The Crag Daddy had a clever way of carrying a rope with a clip at the top of the pack, it even worked with a rope bag. However, there is no need for that with the newer Cragsmith; it was easily big enough to put a rope bag holding a 70m rope  as well as everything else needed for a day out, including 17 quick draws, harness, chalkbag, 2 pairs of shoes, finger repair kit, jackets and food and still room for more. You would need to get everything in though as it would be tricky to carry rope on the lid (although it could work if you fold it over and trap it in the side compression straps. The interior is clean except for a gear loop at each side for keeping quick draws to hand and a large pocket on the side that opens up (which is the carry system side and becomes the lid when opened) which you keep shoes in or a hydration bladder if you use one. There is a clip for clipping a baldder to help keep it in place and a hose clip on one of the shoulder straps; so if you use a bladder it will stay in place when the back is opened up. The inside of the pack has a nice neon green interior to keep it looking fresh and modern.

The carry system gave a comfortable carry for reasonable distances. It would be fine for longer too.

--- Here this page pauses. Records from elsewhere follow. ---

(* ===== verification/LaunchSpec.v ===== *)
(** What the launch handler guarantees: nothing happens without access, what
    happens is one pending session of the caller and a registration of it, and
    the answer does not depend on the secret. *)
From S2P Require Import Prelude GoStrings GoAes GoEncoding GoNet Tokens ProxyEvents Store PgServer Identity RateLimiter Ldap Auth Http Access Assets Credentials CredentialsSpec Redis Mysql Pg TdsWire Mssql Mongo Sessions SessionsSpec Launch.

(** * Frames *)

(** Nothing but the statement counter changed. *)
Definition quiet (s s' : site) : Prop :=
  si_tables s' = si_tables s ∧ si_sessions s' = si_sessions s ∧ si_events s' = si_events s ∧
  si_audit s' = si_audit s ∧ si_registered s' = si_registered s.
#[export] Instance quiet_preorder : PreOrder quiet.
Proof. split; [by intros s|]. intros x y z (H1&H2&H3&H4&H5) (K1&K2&K3&K4&K5). unfold quiet. split_and!; congruence. Qed.

(** Whose session a registration is. *)
Definition reg_owner (r : registration) : bytes * bytes * bytes :=
  match r with
  | RegisterMysql r => (Mysql.m_SessionID r, Mysql.m_UserID r, Mysql.m_AssetID r)
  | RegisterMssql r => (Mssql.m_SessionID r, Mssql.m_UserID r, Mssql.m_AssetID r)
  | RegisterMongo r => (g_SessionID r, g_UserID r, g_AssetID r)
  | RegisterPg r => (p_SessionID r, p_UserID r, p_AssetID r)
  | RegisterRedis r => (r_SessionID r, r_UserID r, r_AssetID r)
  end.
(** Only registrations of one owner, and audit rows, were added. *)
Definition serves (owner : bytes * bytes * bytes) (s s' : site) : Prop :=
  si_tables s' = si_tables s ∧ si_sessions s' = si_sessions s ∧
  ∃ l, si_registered s' = si_registered s ++ l ∧ Forall (λ r, reg_owner r = owner) l.
#[export] Instance serves_preorder owner : PreOrder (serves owner).
Proof.
  split.
  - intros s. repeat split. exists []. by rewrite app_nil_r.
  - intros x y z (H1&H2&l&H3&H4) (K1&K2&m&K3&K4). split; [congruence|]. split; [congruence|].
    exists (l ++ m). rewrite K3, H3, app_assoc. split; [done|]. by apply Forall_app.
Qed.
Lemma quiet_serves owner s s' : quiet s s' → serves owner s s'.
Proof. intros (?&?&_&_&?). repeat split; [done..|]. exists []. by rewrite app_nil_r. Qed.
Lemma keeps_weaken {S A} (R T : S → S → Prop) (m : M S A) : (∀ s s', R s s' → T s s') → keeps R m → keeps T m.
Proof. intros H Hm s. apply H, Hm. Qed.

(** ** Parts of handlers *)

Section Parts.
Context {S R : Type} (P : S → S → Prop) `{!PreOrder P}.
Lemma keeps_go_on {A} (a : A) : keeps P (go_on (R:=R) a).
Proof. apply keeps_ret, _. Qed.
Lemma keeps_stop {A} code msg : keeps P (stop (S:=S) (R:=R) (A:=A) code msg).
Proof. apply keeps_ret, _. Qed.
Lemma keeps_and_then {A B} (m : part S R A) (k : A → part S R B) :
  keeps P m → (∀ a, keeps P (k a)) → keeps P (and_then m k).
Proof. intros Hm Hk. apply keeps_bind; [apply _|done|]. intros [a|p]; [apply Hk|apply keeps_ret, _]. Qed.
Lemma keeps_attempt {A} (m : M S A) (h : error → reply R) : keeps P m → keeps P (attempt m h).
Proof. intros Hm. apply keeps_bind; [apply _|by apply keeps_try|]. intros r. apply keeps_ret, _. Qed.
Lemma keeps_or_500 {A} (m : M S A) msg : keeps P m → keeps P (or_500 (R:=R) m msg).
Proof. apply keeps_attempt. Qed.
Lemma keeps_need {A} (o : option A) code msg : keeps P (need (S:=S) (R:=R) o code msg).
Proof. destruct o; apply keeps_ret, _. Qed.
Lemma keeps_require b code msg : keeps P (require (S:=S) (R:=R) b code msg).
Proof. destruct b; apply keeps_ret, _. Qed.
Lemma keeps_or_stop {A} (r : A + error) code msg : keeps P (or_stop (S:=S) (R:=R) r code msg).
Proof. destruct r; apply keeps_ret, _. Qed.

(** Inversion of a part that goes on. *)
Lemma and_then_inl {A B} (m : part S R A) (k : A → part S R B) s b s' :
  and_then m k s = (Ok (inl b), s') → ∃ a s1, m s = (Ok (inl a), s1) ∧ k a s1 = (Ok (inl b), s').
Proof. intros ([a|p] & s1 & Hm & Hk)%bind_ok; [eauto|done]. Qed.
Lemma attempt_inl {A} (m : M S A) (h : error → reply R) s a s' :
  attempt m h s = (Ok (inl a), s') → m s = (Ok a, s').
Proof. unfold attempt, try, bind, ret. destruct (m s) as [[]]; intros; by simplify_eq. Qed.
Lemma need_inl {A} (o : option A) code msg s a s' : need (S:=S) (R:=R) o code msg s = (Ok (inl a), s') → o = Some a ∧ s' = s.
Proof. destruct o; by intros [= -> <-]. Qed.
Lemma require_inl b code msg s a s' : require (S:=S) (R:=R) b code msg s = (Ok (inl a), s') → b = true ∧ s' = s.
Proof. destruct b; by intros [= _ <-]. Qed.
End Parts.
#[export] Hint Resolve keeps_go_on keeps_stop keeps_and_then keeps_attempt keeps_or_500 keeps_need
  keeps_require keeps_or_stop : keeps.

Just like the Crag Daddy the Patagonia Cragsmith 45 has two large mesh pockets on either side. I like to keep belay gloves and hats in one side and use the other for carrying a clipstick, the compression straps are handy for keeping a clipstick in place as well as compressing the sides if you need to. The carry system is very good and comfortable over a reasonable distance. There is a hip belt with a zipped pocket, shoulder straps and a sternum strap for keeping the pack tight for longer distances. As I said earlier there is no need for a wired frame as the back has plenty of stiffness from the foam. I found the pack comfortable to carry even though it’s heavier than the Crag Daddy and feels bulkier on my back.

So far, I’ve talked about using the Cragsmith 45 for sport climbing (and that has been my main use this summer as I’ve been doing a lot of sport climbing) but I have used it for trad climbing and it as worked well. I have been able to carry a full trad rack and a 60m 8mm rope as well as shoes, harness, chalkbag, helmet and clothing for a day out. Now, I’m not going to be using the Cragsmith 45 for a mountain day out (I use my Ascentionst 30 for that) but it will be fine for Gritstone outcrops, Limestone and other outcrop type cragging. If you still feel the Cragsmith 45 is too big for your needs then there is the Cragsmith 32.

The back opening Cragsmith and front opening Crag Daddy. The Cragsmith is great for trad days out. The massive inside pocket was great for climbing shoes – you can fit 2 pairs in it.

In conclusion, the Patagonia Cragsmith 45 is great improvement on the Crag Daddy 45, and although it’s the same capacity it feels bigger. I like the way the foam gives it stiffness and it stands upright when loading it. It has a clean look yet has enough features to make it useful for a full day out.

SRP £160 and available direct from Patagonia and specialist retailers.